(Records shown Opens)

(** * Task-management API: a shallow embedding of the Express routes,
    the Mongoose models and the authentication middleware.

    Source files embedded here:
    - [src/middleware/auth.js]            the [auth] middleware (Access Guard)
    - [src/routes/auth.js]                register / login / me / logout
    - [src/unnamed/part_002] (models/User) the user schema, [generateAuthToken],
                                          [comparePassword], [toJSON]
    - [src/models/task.js]                the task schema and its save hook
    - [src/unnamed/part_001] (routes/tasks) list / get / create / update / delete

    Strings are held as the bytes of their UTF-8 form; the length of a
    string is its number of UTF-16 code units, as in JavaScript.

    The document store is a pair of finite maps keyed by [_id]; a handler is
    a function from the store (and the request) to an outcome and a new
    store.  Library calls whose result is not determined by the repository
    (token signing, password hashing, e-mail syntax checks, date parsing) are
    the fields of the class [Libraries]. *)

From Stdlib Require Import ZArith Ascii String List Bool Lia.
From stdpp Require Import base option gmap strings list fin_maps sorting pretty.

Local Open Scope Z_scope.
Set Warnings "-register-all".

(** ** JavaScript built-ins used by the handlers *)

Module JS.

(** The double-quote character, code 34. *)
Definition dq : string := String "034"%char EmptyString.

Definition quote (s : string) : string := dq +:+ s +:+ dq.

(** Strings are held as the bytes of their UTF-8 form, as a request carries
    them.  [length] is the [length] of the JavaScript string: its number of
    UTF-16 code units, which is 1 for a character of one to three bytes and
    2 for a character of four; a continuation byte counts nothing. *)
Definition units (c : ascii) : nat :=
  let n := N_of_ascii c in
  if ((128 <=? n) && (n <? 192))%N then 0%nat
  else if (240 <=? n)%N then 2%nat else 1%nat.

Fixpoint length (s : string) : nat :=
  match s with
  | EmptyString => 0%nat
  | String c s' => (units c + length s')%nat
  end.

(** A string of ASCII characters only. *)
Fixpoint is_ascii (s : string) : bool :=
  match s with
  | EmptyString => true
  | String c s' => (N_of_ascii c <? 128)%N && is_ascii s'
  end.

(** [String.prototype.toLowerCase] on the ASCII letters.  The addresses that
    the user schema stores match its pattern of ASCII word characters, dots
    and hyphens; the mapping of the letters outside ASCII is not modelled,
    and a string that has such letters is left as it is. *)
Definition lower_char (c : ascii) : ascii :=
  let n := N_of_ascii c in
  if ((65 <=? n) && (n <=? 90))%N then ascii_of_N (n + 32) else c.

(Records shown Closes)

Reproduce every line above that contains the string "form".

    Strings are held as the bytes of their UTF-8 form; the length of a
(** Strings are held as the bytes of their UTF-8 form, as a request carries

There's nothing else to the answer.